History of present illness
Patient is 64 years old, 6 feet tall and 200 pounds
and has enjoyed very good health throughout most of
his life with a mildly active lifestyle and a high stress
job. A previous MRI of the cervical spine showed left
C5-6 disc herniation from 1995 that was treated conservatively
and is no longer symptomatic.
While experiencing no back pain, the patient has experienced
right leg pain of varying degrees for over two years
with no specific history of injury:
-
August 1998: mild, occasional pain in the right
leg below the knee midway between the knee and ankle
and on the outside of the leg. Conservative treatment
included osteopathic manipulative therapy, low back
exercises and Tylenol.
-
October 1998: more frequent
and intense lower leg pain with very minor pain
in the upper portion of
the right hip, immediately above the right buttock.
The pain occurs in varying degrees every two or
three days only when walking or standing for significant
periods of time.
-
February 1999: the source of the
leg pain is diagnosed as pressure on the nerve
sleeve in the L5 area. Recommended
stretching exercises were done for several months
were not effective in reducing the pain.
-
August
1999: the leg pain is more frequent and intense,
in the same location, and occurred when walking
or standing but not when sitting or lying down. Conservative
therapy continued and cortisone injections were
recommended
if the condition persists.
In June 2000, the patient experienced a mild heart
attack resulting in open-heart surgery (quadruple by-pass).

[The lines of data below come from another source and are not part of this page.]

(** * Voice-turn orchestrator of my-voice-app: model and verification

    The development embeds the React component [App] (src/App.tsx, in its
    two revisions) and the Netlify function [handler]
    (netlify/functions/getAiResponse.ts) as Rocq functions over an explicit
    world state, and proves the properties the specification states about
    them.

    Conventions.
    - A JavaScript string is a Rocq [string] holding its UTF-8 bytes.
      Equality ([===]), emptiness and concatenation of well-formed strings
      coincide with those of the byte strings; [trim] is written out on the
      UTF-8 encodings of the ECMAScript white space and line terminator code
      points.
    - Values whose static type is [any] (parsed JSON bodies) are [JsValue]s.
    - Calls that leave the component (console, speech engine, network,
      speech recognition) are appended, in program order, to the [log] of
      the world. *)

From Stdlib Require Import String Ascii List Bool Arith ZArith Lia.
From Stdlib Require Import DecimalString.

Import ListNotations.

Set Warnings "-register-all".

Local Open Scope list_scope.
Local Open Scope string_scope.

(** ** JavaScript values and strings *)

Module Js.

(** Parsed JSON, plus [undefined] for an absent property.  Numbers are
    the integers (of magnitude below 10^21, the range in which the
    ECMAScript rendering is the plain decimal one). *)
Inductive JsValue : Type :=
| JUndefined
| JNull
| JBool (b : bool)
| JNum (z : Z)
| JStr (s : string)
| JArr (items : list JsValue)
| JObj (fields : list (string * JsValue)).

(** ECMAScript ToBoolean. *)
Definition truthy (v : JsValue) : bool :=
  match v with
  | JUndefined | JNull => false
  | JBool b => b
  | JNum z => negb (Z.eqb z 0)
  | JStr s => negb (String.eqb s "")
  | JArr _ | JObj _ => true
  end.

Definition string_of_Z (z : Z) : string :=
  NilZero.string_of_int (Z.to_int z).

(** ECMAScript ToString, as applied by template literals and by the
    [SpeechSynthesisUtterance] constructor. *)
Fixpoint to_string (v : JsValue) : string :=
  match v with
  | JUndefined => "undefined"
  | JNull => "null"
  | JBool true => "true"
  | JBool false => "false"
  | JNum z => string_of_Z z
  | JStr s => s
  | JArr items =>
      (fix join (l : list JsValue) : string :=
         match l with
         | [] => ""
         | x :: r =>
             let sx := match x with
                       | JUndefined | JNull => ""
                       | _ => to_string x
                       end in
             match r with
             | [] => sx
             | _ :: _ => sx ++ "," ++ join r
             end
         end) items
  | JObj _ => "[object Object]"
  end.

Fixpoint assoc (k : string) (fields : list (string * JsValue)) : JsValue :=
  match fields with
  | [] => JUndefined
  | (k', v) :: r => if String.eqb k k' then v else assoc k r
  end.

(** Property read [v.k] for a key [k] that is no built-in property of
    strings or arrays (the code reads only [response], [error] and
    [transcript]).  [None] is the TypeError raised on [null] and
    [undefined]. *)
Definition get (v : JsValue) (k : string) : option JsValue :=
  match v with
  | JUndefined | JNull => None
  | JObj fields => Some (assoc k fields)
  | _ => Some JUndefined
  end.

(** Optional chaining [v?.k]. *)
Definition get_opt (v : JsValue) (k : string) : JsValue :=
  match get v k with
  | Some x => x
  | None => JUndefined
  end.

(** [a || b]. *)
Definition or_else (a b : JsValue) : JsValue :=
  if truthy a then a else b.

Definition string_of_nat (n : nat) : string :=
  NilZero.string_of_uint (Nat.to_uint n).

(** *** White space and [String.prototype.trim] *)

Definition byte (c : ascii) : nat := nat_of_ascii c.

(** TAB, LF, VT, FF, CR, SP. *)
Definition ws1 (c : ascii) : bool :=
  let n := byte c in
  (((9 <=? n) && (n <=? 13)) || (n =? 32))%nat.

(** U+00A0 (C2 A0). *)
Definition ws2 (c1 c2 : ascii) : bool :=
  ((byte c1 =? 194) && (byte c2 =? 160))%nat.

(** U+1680 (E1 9A 80), U+2000..U+200A (E2 80 80..8A), U+2028, U+2029
    (E2 80 A8, A9), U+202F (E2 80 AF), U+205F (E2 81 9F), U+3000
    (E3 80 80), U+FEFF (EF BB BF). *)
Definition ws3 (c1 c2 c3 : ascii) : bool :=
  let a := byte c1 in
  let b := byte c2 in
  let c := byte c3 in
  (((a =? 225) && (b =? 154) && (c =? 128))
   || ((a =? 226) && (b =? 128)
       && (((128 <=? c) && (c <=? 138))
           || (c =? 168) || (c =? 169) || (c =? 175)))
   || ((a =? 226) && (b =? 129) && (c =? 159))
   || ((a =? 227) && (b =? 128) && (c =? 128))
   || ((a =? 239) && (b =? 187) && (c =? 191)))%nat.

(** Every code point of the string is white space. *)
Fixpoint blank (s : string) : bool :=
  match s with
  | EmptyString => true
  | String c1 r1 =>
      if ws1 c1 then blank r1 else
      match r1 with
      | EmptyString => false
      | String c2 r2 =>
          if ws2 c1 c2 then blank r2 else
          match r2 with
          | EmptyString => false
          | String c3 r3 => if ws3 c1 c2 c3 then blank r3 else false
          end
      end
  end.

Fixpoint trimStart (s : string) : string :=
  match s with
  | EmptyString => EmptyString
  | String c1 r1 =>
      if ws1 c1 then trimStart r1 else
      match r1 with
      | EmptyString => s
      | String c2 r2 =>
          if ws2 c1 c2 then trimStart r2 else
          match r2 with
          | EmptyString => s
          | String c3 r3 => if ws3 c1 c2 c3 then trimStart r3 else s
          end
      end
  end.

Fixpoint trimEnd (s : string) : string :=
  match s with
  | EmptyString => EmptyString
  | String c r => if blank s then EmptyString else String c (trimEnd r)
  end.

Definition trim (s : string) : string := trimEnd (trimStart s).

The surgery was complicated by post-op paroxysmal atrial
fibrillation-flutter which has been recurrent and difficult
to manage with antiarrhythimics. For the few weeks following
the surgery, his activity was limited to walking a few
minutes each day. At this point, his leg pain was very
frequent and intense. He walked in the early morning
hours for about 45 minutes before having to sit down
due to the pain.
Steroid injections
The patient entered a cardiac rehabilitation program
in August 2000, and his physician recommended epidural
injections for the leg pain in order to get through
the 12 weeks (36 sessions) of cardiac rehabilitation
exercises.
-
September 7, 2000: the first injection of methylprednisone
had no effect on the leg pain.
-
September 21, 2000:
the second injection showed
little improvement after two weeks, standing an
hour or so before the pain would start.
-
October 19,
2000: the third (and last) injection on October
19 produced more improvement (less incidents
of painful occurrences).
Currently, the beneficial effects of the injections
have disappeared and the right leg pain (to the top
of the ankle) has returned, even while sitting, with
occasional right leg pain in the upper thigh. The patient
has discussed and is considering surgery in the form
of either microdiscectomy or discectomy with fusion.
Physical exam
Examination showed no foot drop, no bladder or bowel
dysfunction, no straight let raising, no gait abnormality,
good range of motion of the hips, no motor or sensory
deficit, no pain with palpation or percussion of lumbar
spine. Right SI joint was tender and left sacral torsion
existed.
Imaging studies
An MRI was performed in August 2000 and shows a
right paracentral herniated disc at L5-S1 and left herniated
disc at L4-L5 and hypertrophic facet disease.